> **Recorded information**:
^^^^^^^^^^^^^^^^
(* ===== verification/PersistProps.v ===== *)
(** * PersistProps: no accepted message is lost *)
From S2P Require Import Prelude Errors Packet Etl Codec TxQueue Config Transport ClientState.
From S2P Require Import ClientTables Effects Client Application ClientInv AppSpecs ClientPersist.
From S2P Require Import Bench Scenarios.

Section persist.
Context {Cfg : Config} {COK : ConfigOk Cfg} {CS : ConfigSane Cfg}.
Context `{WS : WideSizeT} `{BWO : ByteStreamWriterOk} `{BRO : ByteStreamReaderOk}.
Context {E : Type} {T : Transport E} {CK : Clock E} {TOK : TransportOk E}.

(** C5: a QoS 1 or 2 message that [publish] accepted in a persistent session is
    not lost. However the application, its handlers, the transport and the peer
    go on, across connections that fail and are made again, a slot keeps the
    PUBLISH to be sent again, or the PUBREL once the peer has the message, until
    the application has been told that it was delivered; as long as no clean
    session is asked for and the handler for deliveries stays set. *)
Theorem accepted_message_kept (app : Callback -> Handler E) s depth topic payload qos retain id s1 s2 :
  app_ok app -> (forall cb, handler_calls persistent (app cb)) -> reachable app s ->
  clean_session_ (cl s) = false -> is_Some (on_delivery_ (cl s)) ->
  0 <= qos -> zlen payload < 2 ^ 63 ->
  call app depth (CallPublish topic payload qos retain) s = Some ((Ok, Some id), s1) ->
  continues true app s1 s2 ->
  carried (mkParcel id qos retain topic payload) (cl s2) \/
  exists h, history s2 = history s1 ++ h /\ told (mkParcel id qos retain topic payload) h.
Proof.
  intros Happ Hpers Hr Hclean Htold Hq Hp Hrun Hcont. destruct s as [c e h].
  pose proof (publish_accepts topic payload qos retain c e h Hq Hp (reachable_sys_ok app _ Happ Hr)) as Hacc.
  unfold call in Hrun. cbn [api] in Hrun. unfold wp in Hacc. rewrite Hrun in Hacc.
  destruct (Hacc id eq_refl) as (Hid & Hc & _ & Hcl & Hod). cbn [cl] in *.
  assert (Hs1 : safe_sys true (mkParcel id qos retain topic payload) (history s1) s1).
  { split; [congruence | by rewrite Hod|]. exists []. split; [by rewrite app_nil_r | by left]. }
  destruct (continues_safe true app (mkParcel id qos retain topic payload) Hid Hpers (history s1) s1 s2 Hcont Hs1) as [_ _ (h' & Hh & Hs)].
  destruct Hs as [Hs|[Hs|[? _]]]; [by left | right; by exists h' | done].
Qed.
End persist.

(** ** Witnesses *)
Section witnesses.
Import Bench.Target.

Definition options_kept : ConnectOptions :=
  {| opt_client_id := name_a; opt_username := []; opt_password := []; opt_will := mkWill [] [] AtMostOnce false;
     opt_keep_alive_s := 60; opt_clean_session := false |}.

Definition kept_session : list Action :=
  [Does (CallOnDelivery (Some 1)); Does (CallConnect options_kept); arrives [32; 2; 0; 0]; Does CallStep].

(** The connection is lost and made again, and the peer acknowledges. *)
Definition reconnection : list Action :=
  [Does CallStep; Does CallAbort; Does (CallConnect options_kept); arrives [32; 2; 1; 0]; Does CallStep].

Definition action_persists (a : Action) : Prop := match a with Does c => persistent c | Link_change _ => True end.

Lemma drive_continues app s1 script s s' :
  Forall action_persists script -> continues true app s1 s -> drive app script s = Some s' -> continues true app s1 s'.
Proof.
  revert s; induction script as [|a script IH]; intros s Hok Hr Hd; [by injection Hd as <-|].
  apply Forall_cons_iff in Hok as [Ha Hok]. destruct a as [c|f]; cbn in Hd.
  - destruct (call app 3 c s) as [[r s2]|] eqn:Ec; [|done]. cbn in Hd.
    eapply IH; [done | eapply continues_call; [exact Hr | exact Ha | exact Ec] | exact Hd].
  - eapply IH; [done | apply (continues_env true app s1 s (f (env s)) Hr) | exact Hd].
Qed.

(** A script, a call that reports an identifier, and another script. *)
Lemma publishes_then before pub id after (Q : Sys Link -> Sys Link -> Prop) `{forall s s', Decision (Q s s')} :
  Forall action_ok before -> Forall action_persists after ->
  match drive passive before start with
  | Some s =>
      match call passive 3 pub s with
      | Some (r, s1) =>
          match drive passive after s1 with
          | Some s2 => bool_decide (r = (Ok, Some id)) && negb (clean_session_ (cl s)) &&
                       bool_decide (is_Some (on_delivery_ (cl s))) && bool_decide (Q s1 s2)
          | None => false
          end
      | None => false
      end
  | None => false
  end = true ->
  exists s s1 s2, reachable passive s /\ clean_session_ (cl s) = false /\ is_Some (on_delivery_ (cl s)) /\
    call passive 3 pub s = Some ((Ok, Some id), s1) /\ continues true passive s1 s2 /\ Q s1 s2.
Proof.
  intros Hb Ha Hrun. destruct (drive passive before start) as [s|] eqn:Hd; [|done].
  destruct (call passive 3 pub s) as [[r s1]|] eqn:Hc; [|done].
  destruct (drive passive after s1) as [s2|] eqn:Hd2; [|done].
  rewrite !andb_true_iff, negb_true_iff in Hrun. destruct Hrun as [[[Hr Hcl] Hod] HQ].
  apply bool_decide_eq_true in Hr, Hod, HQ. subst r. exists s, s1, s2.
  split; [by eapply drive_start|]. split; [done|]. split; [done|]. split; [done|]. split; [|done].
  eapply drive_continues; [done | apply continues_here | done].
Qed.

(** A message accepted, then the link lost and made again, with the message sent
    a second time. *)
Lemma kept_run_facts :
  exists s s1 s2, reachable passive s /\ clean_session_ (cl s) = false /\ is_Some (on_delivery_ (cl s)) /\
    call passive 3 (CallPublish topic_t [1] AtLeastOnce false) s = Some ((Ok, Some 1), s1) /\
    continues true passive s1 s2 /\ history s2 <> history s1.
Proof.
  apply (publishes_then kept_session _ 1 reconnection (fun s1 s2 => history s2 <> history s1));
    [script_ok | by repeat constructor | vm_compute; reflexivity].
Qed.

Lemma accepted_message_kept_witness :
  exists s1 s2 : Sys Link, continues true passive s1 s2 /\ history s2 <> history s1 /\
    (carried (mkParcel 1 AtLeastOnce false topic_t [1]) (cl s2) \/
     exists h, history s2 = history s1 ++ h /\ told (mkParcel 1 AtLeastOnce false topic_t [1]) h).
Proof.
  destruct kept_run_facts as (s & s1 & s2 & Hr & Hcl & Hod & Hc & Hcont & Hh). exists s1, s2.
  split; [exact Hcont|]. split; [exact Hh|].
  apply (accepted_message_kept passive s 3 topic_t [1] AtLeastOnce false 1 s1 s2 passive_ok);
    [intros cb; apply hc_done | exact Hr | exact Hcl | exact Hod | by vm_compute | by vm_compute | exact Hc | exact Hcont].
Defined.
End witnesses.
(* ===== verification/TcpLive.v ===== *)
(** * TcpLive: over TCP and a network that works, every message is delivered

    The client, [TcpIpTransport] and [PosixClock] together. *)
From stdpp Require Import sets.
From S2P Require Import Prelude Errors Packet PacketFacts Etl Codec CodecFacts TxQueue.
From S2P Require Import Config Transport ClientState Effects Client Application ClientInv ClientDevice.
From S2P Require Import Ipv4 Platform Posix TcpIpTransport LinkSpec DeviceRuns.
From S2P Require Import Broker Talk Settle Bench Scenarios LiveProps Network NetBench.

(** ** The address stays what it was *)
Section address.
Context `{PC : PosixConstants} {W : Type} `{PAO : PosixApiOk W} (addr : SockAddrIn).

Definition tcp_dials_to (t : TcpIpTransport) (_ : list OsEvent) : Prop := tcp_peer t = addr.

Lemma tcp_connect_address (s : Obj TcpIpTransport W) : post tcp_connect (fun _ s' => tcp_peer (self s') = tcp_peer (self s)) s.
Proof.
  destruct s as [t w tr]. unfold tcp_connect, tcp_begin_connect, tcp_finish_connect, tcp_close, close_fd, socket,
    fcntl_getfl, fcntl_nonblock, setsockopt, connect_to, errno, poll, getsockopt. io_steps; done.
Qed.

Lemma tcp_close_address (s : Obj TcpIpTransport W) : post tcp_close (fun _ s' => tcp_peer (self s') = tcp_peer (self s)) s.
Proof. destruct s as [t w tr]. unfold tcp_close, close_fd. io_steps; done. Qed.

Lemma one_call_address t tr (s : Obj TcpIpTransport W) : one_call t tr s -> tcp_peer t = addr -> tcp_peer (self s) = addr.
Proof. by intros [-> _]. Qed.

Lemma tcp_keeps_address :
  TransportKeeps (fun e : Obj TcpIpTransport W => tcp_dials_to (self e) (trace e)) (fun _ => True).
Proof.
  unfold tcp_dials_to. split; try done; intros; repeat match goal with s : Obj _ _ |- _ => destruct s as [t w tr] end.
  - etrans; [apply tcp_connect_address | done].
  - split; [|done]. etrans; [apply tcp_close_address|]. etrans; [apply tcp_connect_address | done].
  - eapply one_call_address; [apply (tcp_send_call data t w tr) | done].
  - eapply one_call_address; [apply (tcp_recv_call n t w tr) | done].
  - split; [|done]. etrans; [apply tcp_close_address | done].
  - eapply one_call_address; [apply (posix_now_call t w tr) | done].
Qed.
End address.

Section tcp_live.
Context {Cfg : Config} {COK : ConfigOk Cfg} {CS : ConfigSane Cfg}.
Context `{WS : WideSizeT} `{BWO : ByteStreamWriterOk} `{BRO : ByteStreamReaderOk}.
Context `{PC : PosixConstants} {W : Type} `{PAO : PosixApiOk W} {N : Network W} {NO : NetworkOk W}.
Context (app : Callback -> Handler (Obj TcpIpTransport W)) (address : Ipv4) (port : Z).

(** Every state of a client with such a transport. *)
Definition tcp_runs : Sys (Obj TcpIpTransport W) -> Prop :=
  runs (around tcp_wait) app (fresh_device (tcp_of_address address port)).

(** In [Idle] the transport is closed, and the broker can be dialled. *)
Lemma tcp_may_dial s :
  app_acts (around tcp_wait) app -> tcp_peer (tcp_of_address address port) = net_broker (W := W) ->
  tcp_runs s -> state_ (cl s) = Idle -> may_dial app s.
Proof.
  intros Happ Hbr Hruns Hi. split; [by eapply runs_reachable|].
  destruct (device_runs tcp_ok holder_closed tcp_wait app (tcp_of_address address port) s) as [_ Hc];
    [apply tcp_wait_keeps | done | done | done | done |].
  destruct (device_runs (tcp_dials_to net_broker) (fun _ => True) (TK := tcp_keeps_address net_broker) tcp_wait app
    (tcp_of_address address port) s) as [Ha _]; try done.
  { intros ms [t w tr] Hp. split; [|done]. eapply one_call_address; [apply (tcp_wait_call ms t w tr) | exact Hp]. }
  destruct (Hc Hi) as [Hs Hu]. split; [exact Ha|]. split; [exact Hu|]. left.
  destruct (Z.lt_ge_cases (tcp_fd_ (self (env s))) 0) as [|Hfd]; [done|]. by rewrite tcp_open in Hs.
Qed.

(** C7: liveness of the client and [TcpIpTransport] together. The transport is
    constructed with the broker's address, and the application, whose handlers do
    not call the client, runs in any way that leaves the transport to the client.
    Then, idle and with no subscription in its table, it asks for a session, clean
    or not, and publishes. If the system gives what is asked of it and the network
    works, no timer expires ([patient], [publishing]), and the queue has room for a
    PUBREL per exchange ([releases_fit]) and for the packets kept from earlier
    connections unless the session is clean ([kept_fits]), then within [9 * max_inflight_out + 7] calls of [step], and
    one more for each time a system call has to wait, all of them successful, the
    client is connected, so is its socket, nothing is in flight, and every QoS 1 or
    2 message a slot carried has been reported as delivered. *)
Theorem tcp_messages_delivered depth s :
  patient -> releases_fit -> (forall cb, watching (app cb)) -> app_acts (around tcp_wait) app ->
  tcp_peer (tcp_of_address address port) = net_broker (W := W) -> publishing app tcp_runs (S depth) s ->
  delivers app (S depth) (9 * max_inflight_out + 7 + net_delays (os (env s))) s.
Proof.
  intros Hpat Hrel Hw Happ Hbr Hpub. apply (poised_delivers app depth s Hpat Hrel Hw), (publishing_poised app depth s Hpat Hrel Hw).
  eapply publishing_starts; [|exact Hpub]. intros s0. by apply tcp_may_dial.
Qed.
End tcp_live.

(** ** A network on the bench *)
Section witnesses.
Import Bench.Target LinuxConstants.

Definition bench_address : Ipv4 := mkIpv4 [192; 0; 2; 1].

(** The socket takes five bytes at a time and gives one, the first calls have to
    wait now and then, and ten seconds go by at most. *)
#[local] Instance bench_posix : PosixApi NetOs := no_api (tcp_peer (tcp_of_address bench_address 1883)) 5 1 10000.
#[local] Instance bench_net : Network NetOs := no_network (tcp_peer (tcp_of_address bench_address 1883)) 10000.

#[local] Instance bench_posix_ok : PosixApiOk NetOs.
Proof. apply no_api_ok; lia. Qed.

#[local] Instance bench_net_ok : NetworkOk NetOs.
Proof. by apply no_network_ok. Qed.

Definition bench_start : Sys (Obj TcpIpTransport NetOs) :=
  mkSys client_init (mkObj (tcp_of_address bench_address 1883) (mkNetOs (Sim.mkSimLink [] [] stalls 0) 2 None 0) []) [].

(** The application waits for 50 milliseconds after each call. *)
Definition bench_calm (e : Obj TcpIpTransport NetOs) : bool := Sim.sim_clock (no_link (os e)) + 50 <=? 10000.

Lemma bench_busy : busy_publisher (tcp_runs watcher bench_address 1883 (W := NetOs)).
Proof.
  apply (live_run (tcp_wait 50) bench_calm) with (s := bench_start); [|intros s0|done | vm_compute; reflexivity].
  - intros e He. apply tcp_wait_link; [done|]. by apply Z.leb_le.
  - apply (calls_keep (tcp_wait 50) bench_calm call_ok).
    + intros c s1 r s2 Hc Hr Hrun. by eapply run_call.
    + intros s1 Hr _. apply run_outside; [done|]. right. by exists 50.
    + apply before_ok.
    + by apply run_init.
Qed.

Lemma tcp_messages_delivered_witness :
  exists s : Sys (Obj TcpIpTransport NetOs), both_told (9 * max_inflight_out + 7 + net_delays (os (env s))) s.
Proof.
  destruct bench_busy as (s & Hpub & Hbusy). exists s. apply both_delivered; [exact Hbusy|].
  apply (tcp_messages_delivered watcher bench_address 1883 2 s); [|by vm_compute|exact (fun _ => w_done) | intros cb; constructor | done | exact Hpub].
  split; [right; by vm_compute | by vm_compute].
Defined.
End witnesses.
(* ===== verification/ExampleLive.v ===== *)
(** * ExampleLive: with a link and a broker that work, minimal_publisher succeeds

    Total correctness of examples/minimal_publisher.cpp over any device that keeps
    to the interface of [Broker]: it ends, and returns 0. *)
From stdpp Require Import sets.
From Stdlib Require Import String.
From S2P Require Import Prelude Errors Packet PacketFacts Utf8 Topic Etl Codec CodecFacts TxQueue.
From S2P Require Import Config Transport ClientState ClientTables Effects Client Application CLib.
From S2P Require Import ClientInv ClientQueue ClientSpecs ReceiveSpecs SessionSpecs AppSpecs ClientPersist ClientDevice.
From S2P Require Import SessionProps Broker Talk Settle LiveProps Examples ExampleFacts ExampleProps.
#[local] Open Scope client_scope.

(** ** A publication that finds room *)
Section room.
Context {Cfg : Config} {COK : ConfigOk Cfg} {CS : ConfigSane Cfg}.
Context `{WS : WideSizeT} `{BWO : ByteStreamWriterOk} `{BRO : ByteStreamReaderOk}.
Context {E : Type} {T : Transport E} {CK : Clock E}.
Implicit Types (c : Client) (e : E) (h : list Event).

(** A free table: identifiers are left, and the first slot is free. *)
Lemma free_ids c e h :
  sys_ok (mkSys c e h) -> awaits (outbound_ c) = [] -> max_pending_acks < 65535 -> zlen (ids_in_use c) < 65535.
Proof.
  intros Hok Ha Hmax. open_ok Hok. destruct Hpend as [Hp _]. unfold ids_in_use, slot_ids.
  rewrite (no_busy (outbound_ c)) by done. rewrite zlen_app, !zlen_fmap. change (zlen []) with 0. lia.
Qed.

Lemma free_slot c e h :
  sys_ok (mkSys c e h) -> awaits (outbound_ c) = [] -> 0 < max_inflight_out -> exists i, free_outbound_slot c = Some i.
Proof.
  intros Hok Ha Hmax. unfold free_outbound_slot. destruct (find_index _ _ _) as [i|] eqn:Ef; [by exists i|]. exfalso.
  open_ok Hok. destruct Hout as (Hz & _). unfold kOutSlots, at_least_one in Hz. case_if_in Hz; zbool; [|lia].
  destruct (outbound_ c) as [|s l] eqn:Eo; [change (zlen []) with 0 in Hz; lia|].
  pose proof (find_index_None _ _ _ Ef s) as Hf. destruct (Z.to_nat max_inflight_out) eqn:En; [lia|]. specialize (Hf ltac:(by left)).
  pose proof (awaits_nil (s :: l) 0 s Ha eq_refl) as Hb. unfold slot_busy in Hb. by rewrite Hf in Hb.
Qed.

Lemma publish_slot_succeeds i s topic payload qos retain id rl c e h :
  0 < qos -> zlen payload < 2 ^ 63 -> id_ok id -> publish_remaining_length topic (zlen payload) qos = Val rl ->
  outbound_ c !! i = Some s -> zlen (publish_packet false qos retain topic payload id) <= zlen (slot_packet s) ->
  tx_wf tx_buffer_size (tx_ c) -> tx_peek (tx_ c) = [] ->
  zlen (publish_packet false qos retain topic payload id) <= tx_buffer_size ->
  wp True (publish_slot i topic payload qos retain id) (fun r _ => r = (Ok, Some id)) (mkSys c e h).
Proof.
  intros Hq Hp Hid Erl Hi Hl Htx Hpk Hroom. unfold publish_slot. wp_run. rewrite (slot_at_Some _ _ _ Hi). unfold id_ok in Hid.
  destruct (encode_publish_encodes topic payload qos retain false id rl ltac:(lia) ltac:(unfold is_u16; lia) Hp ltac:(lia)
    ltac:(unfold AtMostOnce; lia) Erl (slot_packet s)) as [Henc _].
  change (wire_packet Publish false qos retain (publish_body topic payload qos id)) with (publish_packet false qos retain topic payload id) in Henc.
  rewrite Henc by done. wp_run. rewrite ztake_app_zlen. apply wp_enqueue; [done| |].
  - intros q _ _. by wp_run.
  - cbn. rewrite Hpk. change (zlen []) with 0. lia.
Qed.
(* ===== verification/DeviceFindings.v ===== *)
(** * DeviceFindings: where the example transports and programs depart from
    what is written about them *)
From Stdlib Require Import String.
From S2P Require Import Prelude Errors Packet Etl Codec TxQueue Config Transport ClientState.
From S2P Require Import Effects Client Application ClientDevice CLib Ipv4 Platform LinkSpec Posix.
From S2P Require Import PosixTransport TlsTransport DeviceRuns Examples Bench Scenarios ExampleProps.
#[local] Open Scope io_scope.

(** ** Calls that wait *)

(** [PosixTransport::connect] asks a name server, which can take any time,
    whatever the system answers; transport.hpp says that a transport must never
    block. *)
Theorem px_connect_waits `{PosixConstants} {W : Type} `{PosixApi W} (w : W) host port :
  prompt_after (trace (snd (px_connect (px_make w host port)))) = None.
Proof.
  change (post px_connect (fun _ s => prompt_after (trace s) = None) (px_make w host port)).
  unfold px_make, px_connect. io_steps; cbn in *; try done.
  unfold px_begin, getaddrinfo, px_open, socket, fcntl_getfl, fcntl_nonblock, setsockopt, connect_to, freeaddrinfo, errno,
    px_close, close_fd.
  io_steps; try case_match; io_steps; cbn [trace]; by run_monitors.
Qed.

(** ** A TLS session is set up again without being freed *)
Definition tls_calls (c : OsEvent -> bool) (tr : list OsEvent) : Z := zlen (List.filter c tr).
Definition is_setup (ev : OsEvent) : bool := match ev with OsTls TlsSslSetup => true | _ => false end.
Definition is_parse (ev : OsEvent) : bool := match ev with OsTls TlsCaParse => true | _ => false end.
Definition is_free (ev : OsEvent) : bool := match ev with OsTls TlsSslFree => true | _ => false end.

Section tls.
Import TlsConstants.

(** One session: [connect] and [close], with a library that agrees to all. *)
Definition agreeable : SimTls := mkSimTls sim0 [] 0 [] [].
Definition tls_session (e : Obj MbedTlsTransport SimTls) : Obj MbedTlsTransport SimTls :=
  transport_close (snd (transport_connect e)).

Definition tls_session_calls : list OsEvent :=
  [OsTls TlsCaParse; OsTls TlsNetConnect; OsTls TlsSslSetup; OsTls TlsHandshake; OsTls (TlsVerified true); OsTls TlsData;
   OsTls TlsNetFree].

Lemma tls_session_step host port ca tr :
  tls_session (mkObj (tls_of host port ca) agreeable tr) = mkObj (tls_of host port ca) agreeable (tr ++ tls_session_calls).
Proof.
  transitivity (mkObj (tls_of host port ca) agreeable (fold_left (fun tr ev => tr ++ [ev]) tls_session_calls tr));
    [reflexivity|].
  cbn [fold_left tls_session_calls]. by rewrite <- !app_assoc.
Qed.

(** The library's [ssl_setup] allocates the session's buffers and its
    [x509_crt_parse] appends to the chain; [close()] undoes neither, so every
    further session over the same object repeats both on contexts that are in
    use. *)
Theorem tls_sessions_accumulate host port ca (n : nat) :
  let e := Nat.iter n tls_session (mkObj (tls_of host port ca) agreeable []) in
  tls_calls is_setup (trace e) = Z.of_nat n /\ tls_calls is_parse (trace e) = Z.of_nat n /\
  tls_calls is_free (trace e) = 0.
Proof.
  cbv zeta. assert (Hn : Nat.iter n tls_session (mkObj (tls_of host port ca) agreeable []) =
    mkObj (tls_of host port ca) agreeable (concat (replicate n tls_session_calls))).
  { induction n as [|n IH]; [done|]. rewrite Nat.iter_succ, IH, tls_session_step. f_equal.
    rewrite replicate_S_end, concat_app. cbn [concat]. by rewrite app_nil_r. }
  rewrite Hn. cbn [trace]. clear Hn. unfold tls_calls. induction n as [|n IH]; [done|].
  rewrite replicate_S. cbn [concat]. rewrite !List.filter_app, !zlen_app.
  destruct IH as (-> & -> & ->). cbn. unfold zlen. cbn. lia.
Qed.

(** ** A write is not repeated with the data it was first called with *)

Definition retry_calls : list ApiCall :=
  [CallConnect options_a; CallStep; CallPublish topic_t [1] AtMostOnce false; CallStep;
   CallPublish topic_u [2] AtMostOnce false; CallStep].

Definition retry_library : SimTls :=
  mkSimTls (mkSimOs 0 [] 0 [] [] 0 [Some [32; 2; 0; 0]; None] true 0 10) [] 0 [1000; MBEDTLS_ERR_SSL_WANT_WRITE; MBEDTLS_ERR_SSL_WANT_WRITE] [].

Definition unfinished_write : list Z := [48; 4; 0; 1; 116; 1].
Definition repeated_write : list Z := unfinished_write ++ [48; 4; 0; 1; 117; 2].

Import Bench.Target.

(** The library requires that [ssl_write], once it asked to be called
    again, be called with the same arguments, since it has already encrypted
    them. The client offers whatever it has queued by then: here the same packet
    twice, and then that packet and the next. *)
Theorem tls_write_not_repeated :
  exists s : Sys (Obj MbedTlsTransport SimTls),
    runs (around (fun _ e => e)) (fun _ => Done) (fresh_device (tls_of [97] [49] [45])) s /\
    tl (tls_writes (os (env s))) = [unfinished_write; unfinished_write; repeated_write] /\ tls_results (os (env s)) = [].
Proof.
  apply (device_script (fun _ e => e) (fun _ => Done) (tls_of [97] [49] [45]) retry_library retry_calls
    (fun s => tl (tls_writes (os (env s))) = [unfinished_write; unfinished_write; repeated_write] /\ tls_results (os (env s)) = []));
    [|by vm_compute].
  unfold retry_calls. repeat (apply Forall_cons; [first [exact I | unfold call_ok, is_u16; by_decide]|]). apply Forall_nil.
Qed.
End tls.

(** ** A descriptor that does not fit an [fd_set] *)
Section wide.
Import LinuxConstants.

(** [FD_SET] of a descriptor of [FD_SETSIZE] or more is undefined, and
    [PosixTransport] does not look: with descriptor 1024, the second [connect]
    of a connection in progress is enough. *)
Definition crowded : SimOs := mkSimOs EINPROGRESS [1024] 0 [-1] [] 0 [] true 0 10.

Theorem px_wide_descriptor_undefined :
  let e := snd (px_connect (snd (px_connect (px_make crowded [97] 1883)))) in
  In OsUndefined (trace e) /\ held_after (trace e) = None.
Proof. vm_compute. split; [tauto | done]. Qed.

(** ** "SUBSCRIBE acknowledged" *)
Import Bench.Target.

(** A broker that never sends a SUBACK: no chunk has the byte 144. *)
Definition silent_chunks : list (list Z) :=
  [[32; 2; 0; 0]; concat (replicate 5 [48; 3; 0; 1; 97])] ++ replicate 100 demo_acks.

(** [pubsub_demo] still reports the subscription as acknowledged: what it checks
    is that [subscribe()] accepted the request. *)
Theorem demo_passes_without_suback :
  Forall (fun c => ~ In 144 c) silent_chunks /\
  exists s, demo_main (Cfg := demo_config) px_wait (px_make (mkSmallOs (broker silent_chunks 250))) [] 600 = Some (0, s).
Proof.
  split; [|apply exits; by vm_compute].
  apply Forall_app. split.
  - repeat (apply Forall_cons; [cbn; lia|]). apply Forall_nil.
  - apply Forall_replicate. unfold demo_acks. cbn. lia.
Qed.
End wide.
^^^^^^^^^^^^^^^^
Repeat exactly the lines above from the one with "Lemma free_ids c" up to and including the one with "Lemma free_slot c". No other line belongs in the reply.

> **Exercise solution**:
Lemma free_ids c e h :
  sys_ok (mkSys c e h) -> awaits (outbound_ c) = [] -> max_pending_acks < 65535 -> zlen (ids_in_use c) < 65535.
Proof.
  intros Hok Ha Hmax. open_ok Hok. destruct Hpend as [Hp _]. unfold ids_in_use, slot_ids.
  rewrite (no_busy (outbound_ c)) by done. rewrite zlen_app, !zlen_fmap. change (zlen []) with 0. lia.
Qed.

Lemma free_slot c e h :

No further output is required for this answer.